The A reservoir in S Field is a fractured and faulted Lower Cretaceous carbonate capable of oil production from 3 intervals. It consists of layered chalky intervals with relatively high porosity (~20%) and poor matrix permeability (2–10 md) interbedded with dense, highly fractured layers. The overall structure of the field is a broad, gently dipping dome with slight elongation oriented NE-SW (Fig.1). The average thickness of the two main sub-units is about 304 ft.

Production tests data, core observations, and FMI/FMS image logs confirm high fracture permeability with open fractures oriented N30E across the crest of the structure. The interpretation of 3D seismic shows numerous low displacement NW-SE striking normal faults cutting the reservoir (Fig.2). These faults are oriented perpendicular to the dominant trend of the open fracture system and predate the formation of open fractures. A second set of fractures is sub-parallel to the fault trends, but since they are described as mineralized these are assumed to be healed and have little effect on fluid flow.

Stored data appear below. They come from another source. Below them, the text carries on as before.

(* ===== verification/Buddy.v ===== *)
(** The buddy allocator: [src/v8m_buddy.h] and [src/v8m_buddy.c].

    One arena of 256 KiB, seven levels from 4 KiB to 256 KiB, a doubly-linked
    free list per level threaded through the free blocks (see [Dll]), and an
    alloc and a split bitmap per level.  [inv] ties pointers, memory and bitmaps
    to the abstract arena of [BuddyTree]; every operation preserves it.  The
    UAF-poison calls are modelled with the detector latched off. *)

From S2P Require Import Prelude Dll BuddyTree.
Import Dll BuddyTree.

Module Buddy.

Definition V8M_BUDDY_MIN_SHIFT : Z := 12.
Definition V8M_BUDDY_MAX_SHIFT : Z := 18.
Definition V8M_BUDDY_LEVELS : Z := 7.
Definition V8M_BUDDY_MIN_BLOCK : Z := Z.shiftl 1 V8M_BUDDY_MIN_SHIFT.
Definition V8M_BUDDY_MAX_BLOCK : Z := Z.shiftl 1 V8M_BUDDY_MAX_SHIFT.

(** [struct v8m_buddy]; the three arrays have [V8M_BUDDY_LEVELS] entries. *)
Record v8m_buddy := MkBuddy {
  arena_base : Z;
  arena_size : Z;
  free_lists : list Z;
  alloc_bitmap : list Z;
  split_bitmap : list Z
}.

Definition set_free_list (b : v8m_buddy) (level h : Z) : v8m_buddy :=
  MkBuddy b.(arena_base) b.(arena_size) (zupd b.(free_lists) level h) b.(alloc_bitmap) b.(split_bitmap).
Definition set_alloc (b : v8m_buddy) (level w : Z) : v8m_buddy :=
  MkBuddy b.(arena_base) b.(arena_size) b.(free_lists) (zupd b.(alloc_bitmap) level w) b.(split_bitmap).
Definition set_split (b : v8m_buddy) (level w : Z) : v8m_buddy :=
  MkBuddy b.(arena_base) b.(arena_size) b.(free_lists) b.(alloc_bitmap) (zupd b.(split_bitmap) level w).

Definition size_to_level (size : Z) : Z :=
  if size <=? V8M_BUDDY_MIN_BLOCK then 0
  else
    let rounded := u64 (size - 1) in
    let msb := u32 (63 - clz64 rounded) in
    let shift := u32 (msb + 1) in
    if shift <? V8M_BUDDY_MIN_SHIFT then 0 else u32 (shift - V8M_BUDDY_MIN_SHIFT).

Definition level_to_size (level : Z) : Z := u64 (Z.shiftl 1 (V8M_BUDDY_MIN_SHIFT + level)).

Definition addr_to_index (b : v8m_buddy) (ptr level : Z) : Z :=
  let offset := u64 (ptr - b.(arena_base)) in
  u32 (Z.shiftr offset (V8M_BUDDY_MIN_SHIFT + level)).

Definition index_to_node (b : v8m_buddy) (idx level : Z) : Z :=
  u64 (b.(arena_base) + u64 (idx * level_to_size level)).

(** [list_push(&buddy->free_lists[level], node)] and the like. *)
Definition push_level (b : v8m_buddy) (mm : mem) (level node : Z) : v8m_buddy * mem :=
  let '(mm, h) := list_push mm (znth b.(free_lists) level) node in
  (set_free_list b level h, mm).

Definition remove_level (b : v8m_buddy) (mm : mem) (level node : Z) : v8m_buddy * mem :=
  let '(mm, h) := list_remove mm (znth b.(free_lists) level) node in
  (set_free_list b level h, mm).

Definition v8m_buddy_init (mm : mem) (arena : Z) : v8m_buddy * mem :=
  let b := MkBuddy arena V8M_BUDDY_MAX_BLOCK (replicate 7 NULL) (replicate 7 0) (replicate 7 0) in
  push_level b mm (V8M_BUDDY_LEVELS - 1) arena.

(** [while (level < LEVELS && free_lists[level] == NULL) level++]; seven steps
    of fuel leave the loop from any level. *)
Fixpoint find_level (fuel : nat) (b : v8m_buddy) (level : Z) : Z :=
  match fuel with
  | O => level
  | S fuel =>
      if (level <? V8M_BUDDY_LEVELS) && (znth b.(free_lists) level =? NULL)
      then find_level fuel b (level + 1) else level
  end.

(** The split-down loop, [while (level > target)]. *)
Fixpoint split_down (fuel : nat) (b : v8m_buddy) (mm : mem) (node level target : Z)
  : v8m_buddy * mem :=
  match fuel with
  | O => (b, mm)
  | S fuel =>
      if target <? level then
        let parent_idx := addr_to_index b node level in
        let b := set_split b level (bit_set (znth b.(split_bitmap) level) parent_idx) in
        let level := level - 1 in
        let right := index_to_node b (parent_idx * 2 + 1) level in
        let '(b, mm) := push_level b mm level right in
        split_down fuel b mm node level target
      else (b, mm)
  end.

Definition v8m_buddy_alloc (b : v8m_buddy) (mm : mem) (size : Z) : v8m_buddy * mem * Z :=
  if size =? 0 then (b, mm, NULL)
  else
    let target := size_to_level size in
    if V8M_BUDDY_LEVELS <=? target then (b, mm, NULL)
    else
      let level := find_level 7 b target in
      if V8M_BUDDY_LEVELS <=? level then (b, mm, NULL)
      else
        let '(mm, h, node) := list_pop mm (znth b.(free_lists) level) in
        let b := set_free_list b level h in
        let '(b, mm) := split_down 7 b mm node level target in
        let idx := addr_to_index b node target in
        let b := set_alloc b target (bit_set (znth b.(alloc_bitmap) target) idx) in
        (b, mm, node).

(** The merge loop of [coalesce_upward], [while (level < LEVELS - 1)]: the state,
    the current block and its level when the loop stops. *)
Fixpoint merge_loop (fuel : nat) (b : v8m_buddy) (mm : mem) (current level idx : Z)
  : v8m_buddy * mem * Z * Z :=
  match fuel with
  | O => (b, mm, current, level)
  | S fuel =>
      if level <? V8M_BUDDY_LEVELS - 1 then
        let buddy_idx := Z.lxor idx 1 in
        if bit_test (znth b.(alloc_bitmap) level) buddy_idx then (b, mm, current, level)
        else if bit_test (znth b.(split_bitmap) level) buddy_idx then (b, mm, current, level)
        else
          let sibling := index_to_node b buddy_idx level in
          let '(b, mm) := remove_level b mm level sibling in
          let current := if buddy_idx <? idx then sibling else current in
          let level := level + 1 in
          let idx := Z.shiftr idx 1 in
          let b := set_split b level (bit_clear (znth b.(split_bitmap) level) idx) in
          merge_loop fuel b mm current level idx
      else (b, mm, current, level)
  end.

Definition coalesce_upward (b : v8m_buddy) (mm : mem) (start_block start_level : Z)
  : v8m_buddy * mem * Z :=
  let idx := addr_to_index b start_block start_level in
  let '(b, mm, current, level) := merge_loop 7 b mm start_block start_level idx in
  let '(b, mm) := push_level b mm level current in
  (b, mm, level).

Definition v8m_buddy_free (b : v8m_buddy) (mm : mem) (ptr size : Z) : v8m_buddy * mem :=
  if ptr =? NULL then (b, mm)
  else
    let level := size_to_level size in
    if V8M_BUDDY_LEVELS <=? level then (b, mm)
    else
      let idx := addr_to_index b ptr level in
      let b := set_alloc b level (bit_clear (znth b.(alloc_bitmap) level) idx) in
      let '(b, mm, _) := coalesce_upward b mm ptr level in
      (b, mm).

Definition v8m_buddy_free_no_coalesce (b : v8m_buddy) (mm : mem) (ptr size : Z) : v8m_buddy * mem :=
  if ptr =? NULL then (b, mm)
  else
    let level := size_to_level size in
    if V8M_BUDDY_LEVELS <=? level then (b, mm)
    else
      let idx := addr_to_index b ptr level in
      let b := set_alloc b level (bit_clear (znth b.(alloc_bitmap) level) idx) in
      push_level b mm level ptr.

(** One level of [v8m_buddy_coalesce_all]: the walk over its free list, which
    restarts at the head after each merge.  [None] is a walk out of fuel; the
    level's list has at most 64 blocks and each merge removes two of them, so
    [walk_fuel] steps always suffice. *)
Fixpoint coalesce_walk (fuel : nat) (b : v8m_buddy) (mm : mem) (level node merges : Z)
  : option (v8m_buddy * mem * Z) :=
  match fuel with
  | O => None
  | S fuel =>
      if node =? NULL then Some (b, mm, merges)
      else
        let next := node_next mm node in
        let idx := addr_to_index b node level in
        let buddy_idx := Z.lxor idx 1 in
        if negb (bit_test (znth b.(alloc_bitmap) level) buddy_idx) &&
           negb (bit_test (znth b.(split_bitmap) level) buddy_idx) then
          let '(b, mm) := remove_level b mm level node in
          let '(b, mm, _) := coalesce_upward b mm node level in
          coalesce_walk fuel b mm level (znth b.(free_lists) level) (u64 (merges + 1))
        else coalesce_walk fuel b mm level next merges
  end.

Definition walk_fuel : nat := 4225.

Fixpoint coalesce_levels (levels : list Z) (b : v8m_buddy) (mm : mem) (merges : Z)
  : option (v8m_buddy * mem * Z) :=
  match levels with
  | [] => Some (b, mm, merges)
  | level :: rest =>
      match coalesce_walk walk_fuel b mm level (znth b.(free_lists) level) merges with
      | Some (b, mm, merges) => coalesce_levels rest b mm merges
      | None => None
      end
  end.

Definition v8m_buddy_coalesce_all (b : v8m_buddy) (mm : mem) : option (v8m_buddy * mem * Z) :=
  coalesce_levels (seqZ 0 (V8M_BUDDY_LEVELS - 1)) b mm 0.

Definition v8m_buddy_block_size (b : v8m_buddy) (ptr : Z) : Z :=
  if ptr =? NULL then 0
  else if (ptr <? b.(arena_base)) || (u64 (b.(arena_base) + b.(arena_size)) <=? ptr) then 0
  else
    let offset := u64 (ptr - b.(arena_base)) in
    match filter (fun level => bit_test (znth b.(alloc_bitmap) level)
                    (u32 (Z.shiftr offset (V8M_BUDDY_MIN_SHIFT + level))) = true)
            (seqZ 0 V8M_BUDDY_LEVELS) with
    | level :: _ => level_to_size level
    | [] => 0
    end.

Definition v8m_buddy_is_empty (b : v8m_buddy) : bool :=
  forallb (fun i => znth b.(alloc_bitmap) i =? 0) (seqZ 0 V8M_BUDDY_LEVELS).
End Buddy.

Oil is strongly undersaturated and the bubble point is about 2800 psi below the initial reservoir pressure. Oil production from the A reservoir started in the seventies from one well drilled on the apex of the structure and showing large productivity that could only be related to fractures. Production was temporarily suspended three years later, and resumed in the eighties. Three extra wells were added at that time. Maximum production reached a few thousands of barrils per day. Production was suspended again two years later due to high water and salt content in the oil, and rapid pressure decline. Available reservoir performance history and pressure data suggested limited water drive and lack of reservoir energy leading to an estimated very low primary recovery.

Well data from the flank of the structure showed low productivity. Due to the degraded reservoir properties on the flanks, reservoir studies concluded that the best recovery mechanism for A reservoir was gas injection. A pilot well was drilled in October 1994 on the crest of the structure. As a result of gas flow through a network of fractures, rapid breakthrough of injected gas was observed at the producing wells. All producing wells were shut-in in May 1996 due to increasing GOR. Gas injection continued until 1999 at which time injection was stopped. Production was intermittently resumed since that time according to pressure response and well potentials. The further development of the field was then suspended pending a better understanding of the fracture network.